Results: Results revealed that heavy alcohol consumption was a robust predictor of both Stage I (OR = 1.481, 95% CI: 1.250–1.756) and Stage II hypertension (OR = 1.399, 95% CI: 1.126–1.737), even after adjustment for confounders. Smoking showed weaker associations, with current smokers exhibiting elevated odds of Stage I hypertension in unadjusted models (OR = 1.382, 95% CI: 1.121–1.704), which diminished after adjustment. The combined effects of heavy drinking and current smoking suggested a potential amplification of hypertension risk, though this interaction was not statistically significant. Notably, heavy drinkers and current smokers exhibited a higher prevalence of Stage II hypertension, emphasizing the compounded risk of these behaviors.

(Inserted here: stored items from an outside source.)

(** The loop of [download]: each chunk is appended to the file. *)
Lemma run_writes (env : Env) (path : string) (chunks : list (list byte)) :
  (forall f chunk, os_denies env f (FWrite path chunk) = false) ->
  forall (st : State) (written : list byte),
  files (fs st) !! path = Some written ->
  exists st',
    run (Elem := Elem) env (for_each chunks (fun chunk => f_write path chunk)) st
    = (Ok tt, st')
    /\ files (fs st') !! path = Some (written ++ concat chunks)
    /\ trace st' = trace st ++ (FWrite path <$> chunks).
Proof.
  intros Hos. induction chunks as [| chunk rest IH]; intros st written Hfile.
  - exists st. simpl. rewrite !app_nil_r. auto.
  - cbn [for_each]. rewrite run_bind. unfold f_write, call. cbn [run handle].
    rewrite Hos.
    destruct (IH (log (FWrite path chunk)
                    {| files := alter (fun old => old ++ chunk) path (files (fs st));
                       dirs := dirs (fs st) |} st) (written ++ chunk))
      as (st' & Hrun & Hfile' & Htrace).
    { cbn [fs log files]. rewrite lookup_alter_eq, Hfile. reflexivity. }
    exists st'. split; [exact Hrun |]. split.
    + rewrite Hfile'. cbn [concat]. now rewrite app_assoc.
    + rewrite Htrace. cbn [trace log]. rewrite <- app_assoc. reflexivity.
Qed.

(** C10. Whatever the status code of the response, when the transport
    succeeds and the operating system lets the file be opened and written,
    [download] returns the path, and the file at the path then holds the
    body of the response: it was opened for writing and the body was
    written to it in pieces of at most [chunk_size] bytes.  So the body of
    an error response (a 404 page) ends up in the file. *)
Theorem download_writes_any_response (env : Env) (st : State) (url path : string)
    (chunk_size : nat) (resp : Response) :
  (0 < chunk_size)%nat ->
  http env (trace st) url true = Some resp ->
  path ∉ dirs (fs st) ->
  os_denies env (fs st) (OpenWb path) = false ->
  (forall f chunk, os_denies env f (FWrite path chunk) = false) ->
  exists st',
    run (Elem := Elem) env (download url path chunk_size) st = (Ok path, st')
    /\ files (fs st') !! path = Some (content resp)
    /\ trace st'
       = trace st ++ [HttpGet url true; OpenWb path]
         ++ (FWrite path <$> iter_content resp chunk_size)
    /\ concat (iter_content resp chunk_size) = content resp
    /\ Forall (fun chunk => (0 < length chunk <= chunk_size)%nat)
         (iter_content resp chunk_size).
Proof.
  intros Hsize Hhttp Hdir Hopen Hwrite.
  destruct (concat_chunks_fuel chunk_size Hsize (length (content resp)) (content resp))
    as [Hcat Hall]; [lia |].
  unfold download, requests_get, open_wb, call.
  rewrite run_mbind. cbn [run handle]. rewrite Hhttp.
  rewrite run_mbind. cbn [run handle fs log]. rewrite Hopen.
  rewrite bool_decide_eq_false_2 by exact Hdir. cbn [orb].
  rewrite run_mbind. rewrite !(iter_content_pos resp chunk_size Hsize).
  edestruct (run_writes env path
               (chunks_fuel (length (content resp)) chunk_size (content resp)) Hwrite)
    as (st' & Hrun & Hfile & Htrace); [| rewrite Hrun].
  { cbn [fs log files]. apply lookup_insert_eq. }
  exists st'. cbn [run]. repeat split; trivial.
  - rewrite Hfile. now rewrite Hcat.
  - rewrite Htrace. cbn [trace log]. rewrite <- !app_assoc. reflexivity.
Qed.

End DownloadClaims.

(** ** The command line program *)

Section MainClaims.
Context {Elem : Type} `{!Lxml Elem} `{!PyLib}.

Local Abbreviation quiet := (fun e : Eff => is_menu e = false).
Local Abbreviation any_exn := (fun _ : exn Elem => True).

Lemma prog_all_download (url path : string) (chunk_size : nat) :
  prog_all quiet any_exn (download (Elem := Elem) url path chunk_size).
Proof.
  unfold download, requests_get, open_wb.
  apply prog_all_bind; [all_steps; reflexivity | intros resp].
  apply prog_all_bind; [all_steps; reflexivity | intros _].
  apply prog_all_bind; [| intros _; constructor].
  apply prog_all_for_each. intros chunk. unfold f_write. all_steps. reflexivity.
Qed.

Lemma prog_all_main_loop_body (dest filename_template file_format : string)
    (book : gmap string (option string)) :
  prog_all quiet any_exn (main_loop_body dest filename_template file_format book).
Proof.
  unfold main_loop_body, dict_item, str_arg, ensure_dir, os_path_exists, os_mkdir, sleep.
  all_steps_with ltac:(apply prog_all_download); solve [reflexivity | exact I].
Qed.

(** After the target URL is known the program prints no menu line and asks
    nothing. *)
Lemma prog_all_main_books (url : option string)
    (dest filename_template file_format : string) :
  prog_all quiet any_exn (main_books url dest filename_template file_format).
Proof.
  unfold main_books, iter_books.
  apply prog_all_bind; [apply prog_all_BookIterator_init; auto | intros books].
  apply (prog_all_for_gen _ _ (BookIterator_iter_body books)).
  - apply gen_all_BookIterator_iter_body; auto.
  - apply prog_all_main_loop_body.
Qed.

Lemma prog_all_search_tuple (query : string) :
  prog_all quiet any_exn (search query ≫= tuple).
Proof.
  apply (prog_all_tuple _ _ (search_body query)).
  destruct query as [| c rest]; [now constructor | apply gen_all_search_body; auto].
Qed.

(** C8. When the search yields exactly one match, [main] goes on with
    the URL of that match, and in the whole run no menu line is printed and
    nothing is asked.  When the search yields no match, [main] ends with an
    [IndexError] right after the search: nothing catches it. *)
Theorem main_one_or_no_match (env : Env) (st st1 : State)
    (query dest filename_template file_format : string) :
  (forall url title,
     run env (search query ≫= tuple) st = (Ok [(url, title)], st1) ->
     run env (main query dest filename_template file_format) st
     = run env (main_books url dest filename_template file_format) st1
     /\ exists calls,
          trace (run env (main query dest filename_template file_format) st).2
          = trace st ++ calls
          /\ Forall (fun e => is_menu e = false) calls)
  /\ (run env (search query ≫= tuple) st = (Ok [], st1) ->
      run env (main query dest filename_template file_format) st
      = (Err IndexError, st1)).
Proof.
  assert (Hmain : forall found,
    run env (search query ≫= tuple) st = (Ok found, st1) ->
    run env (main query dest filename_template file_format) st
    = run env
        ((if (1 <? length found)%nat then make_select_menu found
          else match found with
               | [] => Raise IndexError
               | first :: _ => Ret first.1
               end) ≫= fun url => main_books url dest filename_template file_format)
        st1).
  { intros found Hsearch. unfold main, search, new_generator in *.
    rewrite run_mbind in Hsearch. cbn [run] in Hsearch.
    rewrite run_mbind. cbn [run]. rewrite run_mbind, Hsearch. reflexivity. }
  split.
  - intros url title Hsearch.
    assert (Heq : run env (main query dest filename_template file_format) st
                  = run env (main_books url dest filename_template file_format) st1).
    { rewrite (Hmain _ Hsearch). cbn [length Nat.ltb Nat.leb]. rewrite run_mbind.
      reflexivity. }
    split; [exact Heq |]. rewrite Heq.
    destruct (run_prog_all _ _ env _ (prog_all_search_tuple query) _ _ _ Hsearch)
      as [(calls1 & Htrace1 & Hall1) _].
    destruct (run env (main_books url dest filename_template file_format) st1)
      as [r st2] eqn:Hrun.
    destruct (run_prog_all _ _ env _
                (prog_all_main_books url dest filename_template file_format)
                _ _ _ Hrun) as [(calls2 & Htrace2 & Hall2) _].
    exists (calls1 ++ calls2). cbn [snd]. split.
    + rewrite Htrace2, Htrace1, app_assoc. reflexivity.
    + apply Forall_app. auto.
  - intros Hsearch. rewrite (Hmain _ Hsearch). reflexivity.
Qed.

End MainClaims.

(** ** The properties on the small site *)

Section OnTheSite.

#[local] Existing Instance Toy.site_lxml.
#[local] Existing Instance Toy.pylib.

Lemma findone_zero_one_many_witness :
  run Toy.env (findall ".eText" None (Some Toy.book_page)) Toy.start
  = (Ok [Toy.book_container], Toy.start)
  /\ run Toy.env (findone ".eText" None (Some Toy.book_page)) Toy.start
     = (Ok (Some Toy.book_container), Toy.start).
Proof.
  assert (Hall : run Toy.env (findall ".eText" None (Some Toy.book_page)) Toy.start
                 = (Ok [Toy.book_container], Toy.start)) by reflexivity.
  split; [exact Hall |].
  exact (proj1 (proj2 (findone_zero_one_many Toy.env ".eText" None (Some Toy.book_page)
                         Toy.start Toy.start [Toy.book_container] Hall))
           Toy.book_container eq_refl).
Defined.

Lemma no_books_no_requests_witness :
  run Toy.env (iter_books (Some "/empty")) Toy.start
  = (Ok Toy.no_books, Toy.fetched "https://fb2-epub.ru/empty")
  /\ run Toy.env (BookIterator_iter Toy.no_books ≫= tuple)
       (Toy.fetched "https://fb2-epub.ru/empty")
     = (Ok [], Toy.fetched "https://fb2-epub.ru/empty")
  /\ trace (Toy.fetched "https://fb2-epub.ru/empty")
     = [HttpGet "https://fb2-epub.ru/empty" false].
Proof.
  assert (Hinit : run Toy.env (iter_books (Some "/empty")) Toy.start
                  = (Ok Toy.no_books, Toy.fetched "https://fb2-epub.ru/empty"))
    by reflexivity.
  split; [exact Hinit |].
  exact (no_books_no_requests Toy.env (Some "/empty") Toy.start
           (Toy.fetched "https://fb2-epub.ru/empty") Toy.no_books Hinit eq_refl).
Defined.

Lemma get_index_keys_witness :
  exists index,
    run Toy.env get_index Toy.start = (Ok index, Toy.fetched "https://fb2-epub.ru/")
    /\ dom index = {["p"]}
    /\ index !! "p" = Some (Some "/p").
Proof.
  assert (Hfind : run Toy.env (findall "#s1 a" (Some "/") None) Toy.start
                  = (Ok [Toy.anchor "P" "/p"], Toy.fetched "https://fb2-epub.ru/"))
    by reflexivity.
  assert (Htexts : Forall (fun a => is_Some (el_text a)) [Toy.anchor "P" "/p"])
    by (repeat constructor; eexists; reflexivity).
  destruct (get_index_keys Toy.env Toy.start _ _ Hfind Htexts)
    as (index & Hrun & Hdom & Hkeys).
  exists index. split; [exact Hrun |]. split.
  - rewrite Hdom. vm_compute. reflexivity.
  - rewrite Hkeys. reflexivity.
Defined.

(** C4, as stated, fails on an index page whose only anchor has the text
    AB: the key is ab, the lowercased text, and not a, the lowercased
    first character. *)
Lemma get_index_key_is_whole_text :
  exists index,
    run Toy.long_index_env (findall "#s1 a" (Some "/") None) Toy.start
    = (Ok [Toy.anchor "AB" "/x"], Toy.fetched "https://fb2-epub.ru/")
    /\ run Toy.long_index_env get_index Toy.start
       = (Ok index, Toy.fetched "https://fb2-epub.ru/")
    /\ index !! "ab" = Some (Some "/x")
    /\ index !! "a" = None
    /\ spec_index_keys [Toy.anchor "AB" "/x"] = {["a"]}
    /\ dom index <> spec_index_keys [Toy.anchor "AB" "/x"].
Proof.
  exists (<["ab" := Some "/x"]> ∅).
  assert (Hspec : spec_index_keys [Toy.anchor "AB" "/x"] = {["a"]})
    by (vm_compute; reflexivity).
  repeat split; try reflexivity; try exact Hspec.
  rewrite Hspec. intros Heq.
  assert (Hin : "ab" ∈ dom (<["ab" := Some "/x"]> (∅ : gmap string (option string))))
    by (apply elem_of_dom; eexists; apply lookup_insert_eq).
  rewrite Heq in Hin. apply elem_of_singleton in Hin. discriminate.
Qed.

Lemma book_page_found :
  run Toy.env (findone ".eText" (Some "/book1") None) Toy.start
  = (Ok (Some Toy.book_container), Toy.fetched "https://fb2-epub.ru/book1").
Proof. reflexivity. Qed.

Lemma book_page_shape :
  book_shape Toy.book_container Toy.book_heading Toy.author_anchor " Some Title.. "
    Toy.book_paragraphs [] [Toy.epub_link].
Proof. unfold book_shape. repeat split; simpl; lia. Qed.

Lemma get_book_title_stripped_witness :
  exists book,
    run Toy.env (get_book (Some "/book1")) Toy.start
    = (Ok book, Toy.fetched "https://fb2-epub.ru/book1")
    /\ book !! "title" = Some (Some "Some Title").
Proof.
  destruct (get_book_title_stripped Toy.env (Some "/book1") Toy.start _ _ _ _ _ _ _ _
              book_page_found book_page_shape)
    as (book & title & Hrun & Htitle & _ & _ & _ & Hexample).
  exists book. split; [exact Hrun |]. rewrite Htitle, (Hexample eq_refl). reflexivity.
Defined.

Lemma get_book_description_witness :
  exists book,
    run Toy.env (get_book (Some "/book1")) Toy.start
    = (Ok book, Toy.fetched "https://fb2-epub.ru/book1")
    /\ book !! "description" = Some (Some (spec_description Toy.book_paragraphs)).
Proof.
  exact (get_book_description Toy.env (Some "/book1") Toy.start _ _ _ _ _ _ _ _
           book_page_found book_page_shape).
Defined.

(** C6, as stated, fails on a book page with the paragraph texts a, a
    single space, no text, b: the paragraph that holds a space has a text
    that is not empty, and it contributes an empty entry, so that the
    description has an empty line between a and b. *)
Lemma description_has_empty_entry :
  exists book,
    run Toy.env (get_book (Some "/book1")) Toy.start
    = (Ok book, Toy.fetched "https://fb2-epub.ru/book1")
    /\ description_lines Toy.book_paragraphs = ["a"; EmptyString; "b"]
    /\ book !! "description"
       = Some (Some ("a" +:+ PyStr.newline +:+ PyStr.newline +:+ "b"))
    /\ PyStr.split "010" ("a" +:+ PyStr.newline +:+ PyStr.newline +:+ "b")
       = ["a"; EmptyString; "b"].
Proof.
  destruct (run_get_book Toy.env (Some "/book1") Toy.start _ _ _ _ _ _ _ _
              book_page_found book_page_shape)
    as (book & Hrun & _ & _ & _ & Hdescr & _).
  exists book. repeat split; trivial.
Qed.
(** C4.  The sort is stable.  The comparator is consistent on the
    citizens listed when [localeCompare] is a total preorder and no age
    is [NaN]; the language then fixes the result of [sort], and that
    result keeps, for every key, the records with that key in the order
    they had in the filtered sequence, for each of the three fields and
    both directions.  It is sorted, and it is the only sorted
    arrangement that keeps the records the comparator holds equal in
    their order.  Ages 38, 33, 28 sorted by age descending give 38, 33,
    28, and two records of equal age keep their order, ascending and
    descending. *)
Theorem sort_is_stable (toLowerCase : string -> string)
        (localeCompare : string -> string -> Z)
        (citizens : list Citizen.t) (st : CitizenTable.State)
        (k : CitizenTable.Key) :
  (forall s t, localeCompare s t <= 0 \/ localeCompare t s <= 0) ->
  (forall s t u, localeCompare s t <= 0 -> localeCompare t u <= 0 ->
                 localeCompare s u <= 0) ->
  Forall (fun c => Citizen.age c <> NaN) citizens ->
  let same c :=
    CitizenTable.key_eqb (CitizenTable.sortKey (CitizenTable.sortField st) c) k
  in
  let by_age order :=
    CitizenTable.mkState "" 1 CitizenTable.ByName CitizenTable.SortAge order in
  let sorted := CitizenTable.sortedCitizens toLowerCase localeCompare in
  let filtered := CitizenTable.filteredCitizens toLowerCase citizens st in
  let cmp :=
    CitizenTable.compareCitizens localeCompare (CitizenTable.sortField st)
      (CitizenTable.sortOrder st) in
  filter same (sorted citizens st) = filter same filtered
  /\ StronglySorted (fun a b => before (cmp a b) = true) (sorted citizens st)
  /\ (forall l',
         Forall (fun c => Citizen.age c <> NaN) l' ->
         StronglySorted (fun a b => before (cmp a b) = true) l' ->
         (forall x, Citizen.age x <> NaN ->
                    filter (JS.equiv cmp x) l' = filter (JS.equiv cmp x) filtered) ->
         l' = sorted citizens st)
  /\ map Citizen.age
         (sorted [Sample.raj; Sample.priya; Sample.amit]
                 (by_age CitizenTable.Desc))
     = [Num 38; Num 33; Num 28]
  /\ (forall order,
        sorted [Sample.priya; Sample.vikram] (by_age order)
        = [Sample.priya; Sample.vikram]
        /\ sorted [Sample.vikram; Sample.priya] (by_age order)
           = [Sample.vikram; Sample.priya]).
Proof.
  intros Htot Htrans Hage same by_age sorted filtered cmp.
  assert (Hf : Forall (fun c => Citizen.age c <> NaN) filtered).
  { subst filtered. unfold CitizenTable.filteredCitizens.
    rewrite Forall_forall in *. intros x Hx.
    apply filter_In in Hx. now apply Hage. }
  split; [|split; [|split; [|split]]].
  - apply filter_sort. intros a b Ha Hb.
    apply (same_key_before toLowerCase) with (k := k); auto.
    intros s. now destruct (Htot s s).
  - apply (sort_sorted cmp (fun c => Citizen.age c <> NaN)); auto.
    + intros a b. apply (compareCitizens_total localeCompare Htot).
    + intros a b c. apply (compareCitizens_trans localeCompare Htrans).
  - intros l' Hl' Hs Hc.
    now apply (sortedCitizens_characterised localeCompare Htot Htrans).
  - reflexivity.
  - intros [|]; split; reflexivity.
Qed.
(** X15: a 3-by-1 clock location that [checkRealDoubleArray] rejects ends
    the call with the message of the rejection before line 112 is
    reached: its components are not divided, and the state is that of the
    start. *)
Theorem unreal_clock_rejected nlhs prhs p a msg TDB1 TDB2 delta (s : state D) :
  arguments_read E nlhs prhs s TDB1 TDB2 delta ->
  prhs !! 3%nat = Some p -> heap s !! p = Some a ->
  mxGetM a = 3 -> mxGetN a = 1 ->
  realDoubleArrayError E a = Some msg ->
  mexFunction E nlhs prhs s = (Fatal msg, s).
Proof.
  intros Hread Hp Ha HM HN Hreal. destruct delta as [iterateDeltaT deltaTTUT1].
  rewrite (mexFunction_after_reading E _ _ _ _ _ _ _ Hread).
  erewrite bind_Fatal; [reflexivity|].
  unfold clock_location.
  assert (Hgt : (Z.of_nat (length prhs) >? 3) = true).
  { apply Z.gtb_lt. apply lookup_lt_Some in Hp. lia. }
  assert (Hne : mxIsEmpty a = false).
  { unfold mxIsEmpty. now rewrite HM, HN. }
  rewrite Hgt.
  rewrite (bind_Ok _ _ s true s);
    [|rewrite (bind_Ok _ _ s a s (deref_eq _ _ _ _ _ Hp Ha));
      unfold ret; now rewrite Hne].
  rewrite (bind_Ok _ _ s a s (deref_eq _ _ _ _ _ Hp Ha)).
  rewrite HM, HN. cbn [Z.eqb Pos.eqb negb orb].
  rewrite bind_ret_l. unfold checkRealDoubleArray. now rewrite Hreal.
Qed.

(** X16: when the date conversions of the lookup succeed and [getEOP]
    returns, a fourth output that [getDoubleFromMatlab] rejects ends the
    lookup with the message of the rejection, after the call of
    [getEOP]. *)
Theorem unreadable_offset_from_getEOP TT1 TT2 tai1 tai2 status utc1 utc2
    r0 r1 r2 r3 msg (s : state D) :
  iauTttai E TT1 TT2 = (0, (tai1, tai2)) ->
  iauTaiutc E tai1 tai2 = (status, (utc1, utc2)) -> status <> -1 ->
  getEOP E (doubleMat2Matlab E [utc1] 1 1) (doubleMat2Matlab E [utc2] 1 1)
  = inr (r0, r1, r2, r3) ->
  scalarOf E r3 = inl msg ->
  getDeltaTFromEOP E TT1 TT2 s =
  (Fatal msg,
   add_events s (lookup_events TT1 TT2 tai1 tai2 status utc1 utc2)).
Proof.
  intros Htai Hutc Hst Heop Hmsg.
  rewrite (getDeltaTFromEOP_run E _ _ _ _ _ _ _ _ Htai Hutc).
  apply Z.eqb_neq in Hst. rewrite Hst. cbv zeta. now rewrite Heop, Hmsg.
Qed.

End Validation.

(** A column vector passed as first, as second and as third argument. *)
Lemma unreadable_argument_rejected_witness :
  let E := Stub.collaborators 0 0 0 in
  let s := Stub.workspace in
  mexFunction E 2 [3; 1]%nat s = (Fatal "Input is not scalar", s)
  /\ mexFunction E 2 [0; 3]%nat s = (Fatal "Input is not scalar", s)
  /\ mexFunction E 2 [0; 1; 3]%nat s = (Fatal "Input is not scalar", s).
Proof.
  intros E s. split; [|split].
  - destruct (unreadable_argument_rejected E 2 [3; 1]%nat 3%nat 1%nat
                (Stub.column 6378137 0 0) (Stub.scalar 0) s
                ltac:(cbn; lia) ltac:(lia) eq_refl eq_refl eq_refl eq_refl)
      as [Hfirst _].
    now apply Hfirst.
  - destruct (unreadable_argument_rejected E 2 [0; 3]%nat 0%nat 3%nat
                (Stub.scalar 2451545) (Stub.column 6378137 0 0) s
                ltac:(cbn; lia) ltac:(lia) eq_refl eq_refl eq_refl eq_refl)
      as [_ [Hsecond _]].
    now apply (Hsecond 2451545%R).
  - destruct (unreadable_argument_rejected E 2 [0; 1; 3]%nat 0%nat 1%nat
                (Stub.scalar 2451545) (Stub.scalar 0) s
                ltac:(cbn; lia) ltac:(lia) eq_refl eq_refl eq_refl eq_refl)
      as [_ [_ Hthird]].
    now apply (Hthird 2451545%R 0%R 3%nat (Stub.column 6378137 0 0)).
Defined.

(** A clock location of class single. *)
Lemma unreal_clock_rejected_witness :
  mexFunction (Stub.collaborators 0 0 0) 2 [0; 1; 2; 7]%nat Example.workspace
  = (Fatal "Array is not of type double", Example.workspace).
Proof.
  apply (unreal_clock_rejected (Stub.collaborators 0 0 0) 2
           [0; 1; 2; 7]%nat 7%nat (Example.single_column 6378137 0 0)
           "Array is not of type double" 2451545%R 0%R (false, 64%R));
    try reflexivity.
  repeat split; try reflexivity; cbn; lia.
Defined.

(** A lookup in a table whose fourth output is a vector. *)
Lemma unreadable_offset_from_getEOP_witness :
  getDeltaTFromEOP
    (with_getEOP (Stub.collaborators 0 0 0) Example.eop_vector_offset)
    2451545%R 0%R Stub.workspace
  = (Fatal "Input is not scalar",
     add_events Stub.workspace
       (lookup_events 2451545%R 0%R 2451545%R (0 - 32184 / 86400000)%R 0
          2451545%R (0 - 32184 / 86400000 - 37 / 86400)%R)).
Proof.
  apply (unreadable_offset_from_getEOP
           (with_getEOP (Stub.collaborators 0 0 0) Example.eop_vector_offset)
           _ _ _ _ _ _ _ (Stub.column 0 0 0) (Stub.column 0 0 0)
           (Stub.scalar 0) (Stub.column 69 69 69));
    try reflexivity.
  discriminate.
Defined.
(* ===== verification/_CoqProject ===== *)
-Q . S2P
Prelude.v
Utf8.v
GoJson.v
Proto3.v
Errors.v
Codec.v
Message.v
Route.v
GoStd.v
Duration.v
Context.v
Metrics.v
Pipeline.v
Discovery.v
Watching.v
Getter.v
Lease.v
Router.v
Cluster.v
Leases.v
WorkerPool.v
PoolProgress.v
Component.v
Store.v
Protos.v
Schema.v
Nats.v
NatsConn.v
ServerLoop.v
Ordered.v
Serving.v
Answers.v
Remote.v
Spans.v
Calls.v
DieChan.v
Config.v
Viper.v
Logger.v
App.v
EndToEnd.v
Static.v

Conclusion: These findings underscore the critical role of heavy alcohol consumption in hypertension management and highlight the need for targeted interventions to reduce alcohol intake and promote smoking cessation. Clinicians should adopt a holistic approach to address multiple high-risk behaviors in hypertensive patients, as these behaviors may interact to exacerbate cardiovascular risk. Future research should explore longitudinal and mechanistic insights to better understand the interplay between smoking, alcohol use, and hypertension, particularly through biomarkers of inflammation and oxidative stress. Such insights are essential for developing tailored public health strategies and clinical guidelines to improve cardiovascular outcomes and enhance hypertension management in at-risk populations.